Dr. Mettala served in a succession of positions of increasing complexity and responsibility in the United States Army culminating in his retirement as Lieutenant Colonel. In his last position on active duty, he served as the Deputy Director of the Software and Intelligent Systems Technology Office (SISTO) at the Defense Advanced Research Projects Agency (DARPA). In that position, Dr. Mettala directed technology developments focused on artificial intelligence, which have recently been introduced to the marketplace as voice recognition software, intelligent agent-based computing, intelligent robotics, and information integration tools used in everyday practice on the World Wide Web.

During his tenure at DARPA, he served as a program manager for Software Engineering Environments and Tools, Persistent Object Bases (which supported the development of CORBA), Manufacturing Automation and Design Engineering (which supported the development of Mosaic, S-HTTP, and HTTP/S), Domain Specific Software Architectures, Formal Methods in Software Engineering, and Internetworking Protocols (which supported development of TCP/IP, SSL, PGP, and deployment of the Internet). He initiated DARPA’s Health Care Informatics Program. He also served as program manager for the Office of the Secretary of Defense Joint Unmanned Ground Vehicle Program, Demo-II. Demo-II developed and demonstrated a platoon of four roboticized HMMWV vehicles using neural network technology in reconnaissance, surveillance, target acquisition, and navigation roles. The neural network navigation technology successfully drove a vehicle from Washington, DC to San Diego, CA in July 1993, and again in July 1995. Dr. Mettala also represented DARPA in key planning efforts within the Federal Government, including participation in the Federal High Performance Computing and Communications Program, and the Next Generation Internet Program.

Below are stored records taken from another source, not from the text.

(** ** What goes wrong *)

(** Requests at the limits.  The last block is never used up: a heap that is
    one free block of [n] bytes refuses a request for exactly [n] bytes, although
    the block fits.  And the size is rounded up without a check: a request for
    [2^32 - 3] bytes or more is treated like a request for one byte, and can
    return a block of twelve bytes. *)
Theorem malloc_limits k h pre suf size :
  heap_open k h -> heap_rep h pre suf -> 0 < size < 2 ^ 32 ->
  (pre = [] -> suf = [(hp_size h + 12, false)] -> RT_ALIGN size 4 = hp_size h ->
    rt_malloc size (k, h) = Ok 0 (k, h)) /\
  (2 ^ 32 - 3 <= size -> rt_malloc size (k, h) = rt_malloc 1 (k, h)).
Proof.
  intros Ho HR Hs. pose proof (hr_size _ _ _ HR) as Hsz. split.
  - intros -> -> Ha. pose proof (malloc_eq k h [] _ size Ho HR ltac:(lia) ltac:(lia)) as HM.
    simpl in HM. unfold request in HM. by rewrite Ha, Z.max_r, (proj2 (Z.ltb_ge _ _)) in HM by lia.
  - intros Hw. assert (RT_ALIGN size 4 = 0) as E0.
    { unfold RT_ALIGN. replace (u32 (size + 4 - 1)) with (size + 3 - 2 ^ 32).
      - assert (size + 3 - 2 ^ 32 = 0 \/ size + 3 - 2 ^ 32 = 1 \/ size + 3 - 2 ^ 32 = 2) as [->|[->| ->]] by lia; reflexivity.
      - unfold u32. apply (Z.mod_unique _ _ 1); lia. }
    unfold rt_malloc. rewrite !(bind_ok _ _ _ _ _ (debug_ok k h Ho h)).
    rewrite (proj2 (Z.eqb_neq size 0)) by lia. cbn [Z.eqb]. rewrite !bind_gets. cbn [snd].
    change RT_ALIGN_SIZE with 4. rewrite E0. change (RT_ALIGN 1 4) with 4. change MIN_SIZE_ALIGNED with 12.
    by rewrite !(proj2 (Z.ltb_ge (hp_size h) _)) by lia.
Qed.
(* ===== verification/MemHeapTheorems.v ===== *)
(** * Memory heaps: theorems

    Initialization, first fit, coalescing, and the map of blocks the operations
    implement; witnesses on a heap of 512 bytes. *)
From S2P Require Import Prelude Rings Kservice Ram RtList KMonad KState KPrim KInv Scheduler Object TimerBase Thread Timer Ipc Mem KernelInv BlockProof Board SemProof SemTheorems MemProof BlockMap Allocator MemTheorems MemHeap MemHeapProof MemHeapSpec MemHeapOps MemHeapMap.
Import Rings Ram Object Sem SemProof SemTheorems MemProof BlockMap MemTheorems MemHeap MemHeapProof MemHeapSpec MemHeapOps MemHeapMap.
Local Open Scope Z_scope.
Local Open Scope kmonad_scope.

Module MemHeapTheorems.

(** ** Initialization *)
(** [rt_memheap_init] makes a heap of one free block.  The size is rounded down
    to a multiple of four; when it leaves room for the header of the end and a
    block, the pool is well-formed after the call, and the object and the
    semaphore have been initialised. *)
Lemma memheap_init_one_block raw hp fh lock name start size (k k1 k2 : kview) ms :
  let psize := RT_ALIGN_DOWN size 4 in
  60 <= psize -> 0 <= size < 2 ^ 32 -> 0 < start -> start + psize <= 2 ^ 32 -> (fh < start \/ start + psize <= fh) ->
  rt_object_init (OMemHeap hp) RT_Object_Class_MemHeap name k = Ok tt k1 ->
  rt_sem_init lock name 1 RT_IPC_FLAG_FIFO k1 = Ok RT_EOK k2 ->
  exists h ms', rt_memheap_init raw hp fh lock name start size (k, ms) = Ok RT_EOK (k2, ms') /\
    ms_heaps ms' !! hp = Some h /\ mh_lock h = lock /\ mh_start_addr h = start /\ mh_pool_size h = psize /\
    pool_rep hp h (ms_items ms') [(psize - 24, false)] [start] /\ others hp h ms ms'.
Proof.
  intros psize Hp Hsz Hs Ht Hfh Eo Es. destruct ms as [HP I R]. unfold rt_memheap_init.
  rewrite (bind_ok _ _ _ _ _ (kernel_ok _ _ _ _ _ Eo)). change Mem.RT_ALIGN_SIZE with 4. fold psize. cbv zeta.
  change RT_MEMHEAP_SIZE with 24. assert (psize mod 4 = 0) as Hm.
  { unfold psize, RT_ALIGN_DOWN. change (4 - 1) with (2 ^ 2 - 1). rewrite land_lnot_pow2 by lia. by apply Z.mod_mul. }
  rewrite (u32_small (psize - 2 * 24)), u32_small by lia. set (h0 := Memheap start psize _ _ 0 0 fh lock).
  destruct (init_items_ok raw hp h0 (<[hp := h0]> HP) R I) as (I' & E & F & HR); simpl; try done; try lia; [apply lookup_insert_eq|].
  exists (started h0), (Mstore (<[hp := started h0]> (<[hp := h0]> HP)) I' R).
  rewrite (bind_ok _ _ _ tt (k1, Mstore (<[hp := h0]> HP) I R)) by done.
  rewrite (bind_ok _ _ _ _ _ (on_pool_ok _ _ _ _ _ E)), (bind_ok _ _ _ _ _ (kernel_ok _ _ _ _ _ Es)).
  split; [done|]. split; [apply lookup_insert_eq|]. do 3 (split; [done|]). split; [exact HR|].
  split; simpl; [|exact F|done]. intros i Hi. by rewrite !lookup_insert_ne.
Qed.
(** Initialising the waiting list of a new object. *)
Lemma ipc_object_init_ok idle k Q i :
  kinv idle k Q -> v_loose (k_links k) (LSuspend i) = true ->
  exists V, rt_ipc_object_init i k = Ok RT_EOK (set_links V k) /\ kinv idle (set_links V k) Q /\
    V !! LSuspend i = Some [] /\ forall x, x <> LSuspend i -> V !! x = k_links k !! x.
Proof.
  intros HI Hl. destruct (wait_init_ok idle k Q (LSuspend i) HI eq_refl Hl) as (V & E & H).
  exists V. split; [|done]. unfold rt_ipc_object_init. by rewrite (bind_ok _ _ _ _ _ E).
Qed.

Section sem.
Context (raw : raw_objects) (Hraw : length (o_name (sem_parent raw.(raw_sem))) = RT_NAME_MAX).

(** [rt_sem_create] after the allocation. *)
Lemma sem_create_tail idle k Q (h : heap) n name' sm0 value flag :
  kinv idle k Q -> k_sems k !! n = Some sm0 -> sem_parent sm0 = Object name' RT_Object_Class_Semaphore 0 ->
  v_loose (k_links k) (LSuspend (ISem n)) = true ->
  exists V, let sm := Semaphore (Object name' RT_Object_Class_Semaphore flag) (u16 value) in
    let k' := set_sems (<[n := sm]> (k_sems k)) (set_links V k) in
    (kernel (rt_ipc_object_init (ISem n)) ;!
     kernel (upd_sem n (set_sem_value (u16 value))) ;!
     kernel (set_object_flag (ISem n) flag) ;!
     ret (Some n)) (k, h) = Ok (Some n) (k', h) /\ kinv idle k' Q /\
    V !! LSuspend (ISem n) = Some [] /\ forall x, x <> LSuspend (ISem n) -> V !! x = k_links k !! x.
Proof using.
  intros HI Hs Hp Hl. destruct (ipc_object_init_ok idle k Q (ISem n) HI Hl) as (V & E & HI' & H1 & H2).
  exists V. intros sm k'. split; [|split; [eapply kinv_frame; [..|exact HI']; done|done]].
  rewrite (bind_ok _ _ _ _ _ (kernel_ok _ _ h _ _ E)).
  set (k1 := set_links V k). set (sm1 := set_sem_value (u16 value) sm0).
  set (k2 := set_sems (<[n := sm1]> (k_sems k1)) k1).
  rewrite (bind_ok _ _ _ _ _ (kernel_ok (upd_sem n (set_sem_value (u16 value))) k1 h tt k2
    ltac:(unfold upd_sem, get_sem, put_sem, bind, gets, modify; simpl; by rewrite Hs))).
  rewrite (bind_ok _ _ _ tt (k', h)); [done|]. apply kernel_ok.
  unfold set_object_flag, get_object, put_object, bind, modify. simpl. rewrite lookup_insert_eq. simpl.
  rewrite alter_insert_eq. unfold k', sm, sm1. destruct sm0 as [ob v]. simpl in *. by rewrite Hp.
Qed.
Example idle_reclaims_dead_witness :
  exists k' h', rt_thread_idle_excute no_cleanup 3 (corpses.1, corpses.2) = Ok tt (k', h') /\
    k_links k' !! LDefunct = Some [] /\ heap_view h' (without [488; 328; 236; 76] corpses_map).
Proof.
  pose proof corpses_ok as [[[[[[H1 H2]%andb_true_iff H3]%andb_true_iff H4]%andb_true_iff H5]%andb_true_iff
    H6%bool_decide_eq_true]%andb_true_iff H7%bool_decide_eq_true]%andb_true_iff.
  destruct (idle_reclaims_dead no_cleanup Board.idle 3 [(328%nat, 488); (76%nat, 236)] [] corpses.1 (Board.queues_of corpses.1)
    corpses.2 corpses_map [328; 76; 5; 4; 3; 2; 0; 1]%nat 3) as (k' & h' & E & _ & _ & HU & Hd & _).
  - exact (alone_b_sound _ _ _ H3).
  - exact (open_b_sound _ H2).
  - eexists _, _. split; [exact (rep_b_sound _ _ _ H1)|reflexivity].
  - exact H6.
  - exact H7.
  - intros t stk [[= -> ->]|[[= -> ->]|[]%not_elem_of_nil]%elem_of_cons]%elem_of_cons;
      (split; [eapply bool_decide_eq_true_1; vm_compute; reflexivity|]).
    + apply (corpse_b_sound _ _ _ _ H5); apply corpses_block; eapply bool_decide_eq_true_1; vm_compute; reflexivity.
    + apply (corpse_b_sound _ _ _ _ H4); apply corpses_block; eapply bool_decide_eq_true_1; vm_compute; reflexivity.
  - eapply bool_decide_eq_true_1. vm_compute. reflexivity.
  - cbn. lia.
  - intros t rest' [=].
  - exists k', h'. split; [exact E|]. split; [exact Hd|exact HU].
Defined.
End IdleTheorems.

Prior to his work at DARPA, he directed the software development for the United Kingdom’s Battlefield Artillery Engagement System (BATES), and he directed the software and systems development for the U.S. Army’s Tactical Simulation (TACSIM) system. Early in his career he led the software development team for the Defense Special Security System (DSSCS) Communication Support Processor (DSSCS/CSP). The CSP code ran and secured the nation’s strategic intelligence and command and control networks from 1979 to 1992.